Many if not all of the traditions that have arisen had their origins in the gospel and the glorious freedom and life that the gospel brings to us. Children going door to door, collecting candy from neighbors, may not seem like a big deal to us in our society — where candy is a commonplace. But in earlier ages, candy was something rare and precious, simply because bread itself was often a rarity for many in the world. For most people throughout most of history, candy was a special treat that could only be had on very special occasions. For most people in most of the world, children begging in the streets was not a game, but a matter of life and death. Children coming to your door was not viewed as innocent fun, but often viewed as a threat to your own sparse food supply. And usually children doing this were rebuffed in fear and anger.
So what a contrast it is for children to have a night where they can play a begging game and go door to door asking for food and receiving not ordinary food but candy! A night when they would not be chased away in anger, but given special treats that were rare and precious! What can this mean? It means that a new day has come. The old world of death and destruction has been overthrown and now the new world of life and light has come in Christ Jesus.
Reformation Day or Halloween is not a time to look back wistfully at the past. We are not called to pine away for the past or to engage in sentimental dreaming about the “good ole days” (even if they actually were “good ole days”!).
The purpose of commemorative celebrations is to encourage us to move forward — armed not only with the knowledge of the past but with the confidence that history gives us because of what Jesus has done. We do not worship the past, but we do learn from it. One of the great lessons we can learn from the past is that the Church has never surrendered the past to Satan. The church has never retreated from reclaiming the world for King Jesus.
It is certainly understandable that Christians are uneasy and cautious about Halloween (and it seems to me that this is not at all unwise). But our uneasiness and caution must not move us to surrender truth. Originally Halloween was a Christian celebration and that is why we need to celebrate it today. We need to again refocus the world upon the victory of the saints. And thus, All Saints Eve is an important opportunity to demonstrate the victory of Christ over all evil. And it is a victory not just for Protestants, but for the whole world.

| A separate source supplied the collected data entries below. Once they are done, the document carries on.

(* ===== verification/RuntimeWitnesses.v ===== *)
(** * Concrete runs of the core runtime

    A plan with one plugin, a worker and the kernel; runtimes reached from its
    boot by running operations, to which the theorems on the runtime are
    applied.

    Below, runs that dispatch, route and reload. *)

From S2P Require Import Prelude Contracts RunnerContracts BatchContracts PluginContracts DemoJson Ids Logs StateStore ResourceManager ResourceOccupancy ResourceTheorems TaskRecords TaskIndexes IndexFacts TaskPool TaskClaiming PoolInvariant PoolHistory PoolSteps PoolKernelSteps PoolForced ClaimFacts PoolOps TaskOccupancy Registry RegistryTheorems RuntimeState RuntimeTasks BatchBuild RuntimeRouting RuntimeDispatch RuntimeReload RuntimeResources RuntimeInvariant RuntimeRuns RuntimePasses RuntimeOps RuntimeTheorems RuntimeClaims ReloadTheorems.

(** A runner is a descriptor and whether its disposal fails; it completes every
    entry it is given. *)
#[local] Instance DemoRunners : RunnerApi := {|
  Runner := RunnerDescriptor * bool;
  runner_descriptor := fst;
  runner_run_batch := λ _ batch runner,
    (Ok (from_results batch ((λ e, {| ec_entry_id := be_entry_id e; ec_task_id := be_task_id e;
       ec_result := Some (RunnerResult_completed (be_task_id e)); ec_error := None |}) <$> wb_entries batch)), runner);
  runner_cancel := λ _ runner, (Ok tt, runner);
  runner_dispose := λ runner, (if runner.2 then runtime_failure "demo.dispose" "demo" "demo" else Ok tt, runner);
  AsyncHandler := RunnerDescriptor;
  handler_descriptor := λ d, d;
  handler_dispose := λ _, None
|}.

(** A delta writes the value it is read from, at version zero, or at version
    one for "late". *)
#[local] Instance DemoSerde : SerdeTypes := {|
  delta_to_value := sdl_target_ref;
  delta_from_value := λ v, Ok (MkStateDelta v (if bool_decide (v = "late") then 1 else 0) v PolicyFail);
  event_to_value := dev_event_id;
  event_from_value := λ v, Ok (MkDomainEvent v "demo" v);
  effect_to_value := eff_effect_id;
  task_from_value := λ v, Ok (Task_new v "demo.run" (PayloadJson v))
|}.

Definition worker : RunnerDescriptor :=
  {| d_runner_id := "a.worker"; d_plugin_id := "p"; d_plugin_generation := 1; d_accepted_protocol_ids := ["demo.run"];
     d_purity := Pure; d_execution_class := Cpu; d_invocation_mode := SyncExclusive; d_concurrency := Exclusive;
     d_input_schema := json_empty_object; d_output_schema := json_empty_object;
     d_batch := RunnerBatchCapability_default; d_payload := RunnerPayloadCapability_default;
     d_resources := RunnerResourceCapability_default; d_ordering := RunnerOrderingCapability_default;
     d_control := RunnerControlCapability_default; d_metadata := ∅; d_contract_surfaces := [] |}.

Definition kernel : RunnerDescriptor := core_kernel_descriptor 1.

Definition demo_provides : PluginProvides :=
  {| pv_runners := [worker; kernel]; pv_protocols := [];
     pv_protocol_classes := {[ "demo.run" := ProtocolDomain; "core.commit" := ProtocolCore; "core.event.append" := ProtocolCore ]};
     pv_handler_bindings := []; pv_resource_schemas := []; pv_resource_providers := []; pv_resource_types := [];
     pv_effects := []; pv_streams := []; pv_subscriptions := []; pv_timers := []; pv_state_schemas := [];
     pv_host_extensions := []; pv_plugin_backends := []; pv_codecs := []; pv_bridges := [];
     pv_scheduler_policies := []; pv_workflows := [] |}.

Definition demo_plan (generation : N) : RuntimeLoadPlan :=
  {| plan_lock_version := 1; plan_core_api_version := "1"; plan_profile_id := "demo"; plan_profile_hash := "";
     plan_registry_generation := generation;
     plan_plugins := [{| pm_plugin_id := "p"; pm_version := "1"; pm_api_version := "1";
       pm_artifact := MkPluginArtifact ArtifactNative "" ""; pm_provides := demo_provides; pm_requires := [];
       pm_permissions := MkPermissionGrant [] []; pm_lifecycle := MkLifecyclePolicy "" 0 true true false; pm_metadata := ∅ |}];
     plan_load_order := ["p"]; plan_runner_bindings := ∅; plan_plugin_deployments := ∅;
     plan_observability := ObservabilityProfile_default;
     plan_capability_graph := MkRuntimeCapabilityGraph FullDev [] [] [] [] [] [] [] [] [] [] [] [];
     plan_contract_surfaces := [] |}.

Definition booted (fails : bool) : CoreRuntime :=
  match boot (demo_plan 1) [(worker, fails); (kernel, false)] with
  | Some (Ok s) => s
  | _ => MkCoreRuntime (demo_plan 0) (from_load_plan (demo_plan 0)) [] ∅ RunnerRegistry_default [] [] TaskPool_default
           ResourceManager_new (MkStateStore ∅) (MkEventLog (log_empty (MkObservabilityOutletProfile 0 DropNew))) (MkTraceLog (log_empty (MkObservabilityOutletProfile 0 DropNew))) 0 0 StopRunning
  end.

Definition boots (fails : bool) : bool :=
  match boot (demo_plan 1) [(worker, fails); (kernel, false)] with Some (Ok _) => true | _ => false end.

Lemma booted_run fails : boots fails = true → boot (demo_plan 1) [(worker, fails); (kernel, false)] = Some (Ok (booted fails)).
Proof. unfold boots, booted. by destruct (boot _ _) as [[]|]. Qed.

(** ** Runs *)

Definition rt_after (op : RtOp) (s : CoreRuntime) : CoreRuntime :=
  match run_rt op s with Some (_, s') => s' | None => s end.

Lemma rt_after_reachable op s : rt_reachable s → rt_pre op → rt_room op s → rt_reachable (rt_after op s).
Proof.
  intros Hs Hpre Hroom. unfold rt_after. destruct (run_rt op s) as [[[] s']|] eqn:Hrun; [|done]. by eapply rt_reachable_step.
Qed.

Lemma demo_room n s :
  rt_states s = MkStateStore ∅ → (p_next_sequence (rt_tasks s) + n ≤ u64_max)%N →
  (N.of_nat (size (p_tasks (rt_tasks s))) + n ≤ usize_max)%N → (n ≤ u64_max)%N → allocatable TaskId n → room n s.
Proof. intros Hst H1 H2 H3 H4. split_and!; [done|done|done|]. intros ref_id. rewrite Hst. unfold current_version. cbn. by rewrite lookup_empty. Qed.

(** Discharges [room n s] for a concrete [s]. *)
Ltac demo_room := apply demo_room; [vm_compute; reflexivity|vm_compute; discriminate..].

Lemma demo_runners_serialize : runners_serialize.
Proof.
  intros ctx batch runner result runner' [= <- _] ec res Hin. cbn in Hin.
  apply list_elem_of_fmap in Hin as (e & -> & _). intros [= <-]. constructor.
Qed.

Lemma demo_runners_bounded : runners_bounded 0.
Proof.
  intros ctx batch runner result runner' [= <- _]. unfold completion_cost. cbn.
  induction (wb_entries batch) as [|e l IH]; [done|]. cbn. exact IH.
Qed.

Definition demo_task (id protocol_id payload : string) : Task := Task_new id protocol_id (PayloadJson payload).

Definition s0 : CoreRuntime := booted false.
Definition s1 : CoreRuntime := rt_after (RtSubmitTask (demo_task "t" "demo.run" "x")) s0.

Definition demo_schedule (_ : RunnerDescriptor) (load : RunnerLoad) (_ _ : N) (passed : nat) :
    option (RuntimeResult ScheduleDecision * nat) :=
  Some (Ok (ScheduleDecision_new "demo" (ld_queued_count load) "demo"), S passed).

(** The task is handed out for a hundred steps; then it is cancelled. *)
Definition s2 : CoreRuntime := rt_after (RtClaimDispatches nat demo_schedule 1 0 (Some 100%N)) s1.
Definition s3 : CoreRuntime := rt_after (RtCancelTask "t") s2.

Definition demo_lease : TaskLease :=
  {| l_lease_id := "task-lease-1-t-1"; l_task_id := "t"; l_attempt_generation := 1; l_runner_id := "a.worker";
     l_executor_id := "executor:a.worker"; l_registry_generation := 1; l_acquired_at_step := 1;
     l_expires_at_step := Some 100%N |}.

Example s2_lease : (p_tasks (rt_tasks s2) !! "t") ≫= r_lease = Some demo_lease.
Proof. vm_compute. reflexivity. Qed.

Lemma s0_reachable : rt_reachable s0.
Proof. eapply rt_reachable_boot. apply (booted_run false). vm_compute. reflexivity. Qed.

Lemma s1_reachable : rt_reachable s1.
Proof. apply rt_after_reachable; [apply s0_reachable|by eexists|demo_room]. Qed.

Lemma expires_u64 (e : N) : Some 100%N = Some e → (e ≤ u64_max)%N.
Proof. intros [= <-]. vm_compute. discriminate. Qed.

Lemma s2_reachable : rt_reachable s2.
Proof. apply rt_after_reachable; [apply s1_reachable|split; [by eexists|exact expires_u64]|demo_room]. Qed.

Lemma s3_reachable : rt_reachable s3.
Proof. by apply rt_after_reachable; [apply s2_reachable| |]. Qed.

(** A commit that expects a version the state does not have is refused and
    stays leased. *)
Definition s4 : CoreRuntime := rt_after (RtSubmitTask (demo_task "c" "core.commit" "late")) s0.
Definition s5 : CoreRuntime := rt_after RtTickOnce s4.

Lemma s5_reachable : rt_reachable s5.
Proof.
  apply rt_after_reachable.
  - apply rt_after_reachable; [apply s0_reachable|by eexists|demo_room].
  - exact demo_runners_serialize.
  - exists 0%N. split_and!; [exact demo_runners_bounded|demo_room|vm_compute; discriminate].
Qed.

Definition commit_lease : TaskLease :=
  {| l_lease_id := "task-lease-1-c-1"; l_task_id := "c"; l_attempt_generation := 1; l_runner_id := "core.kernel";
     l_executor_id := "executor:core.kernel"; l_registry_generation := 1; l_acquired_at_step := 1;
     l_expires_at_step := Some 2%N |}.

Example s5_lease : (p_tasks (rt_tasks s5) !! "c") ≫= r_lease = Some commit_lease.
Proof. vm_compute. reflexivity. Qed.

This celebration gives us another opportunity to imitate God. The psalmist says that when God observed all the conspiracies and perverse efforts of men to oppose and destroy His purposes, He laughed (Psa. 2). Halloween, All Saints Eve, gives us an opportunity to join in God’s holy laughter and mock the enemies of our Savior — from the least to the greatest. No matter what the world says or does, He is the King, eternal, immortal, invisible, the only wise God — Lord over all Lords, king over all the kings of the earth. The world may revel in death, but we will celebrate life — life abundant, eternal, and triumphant.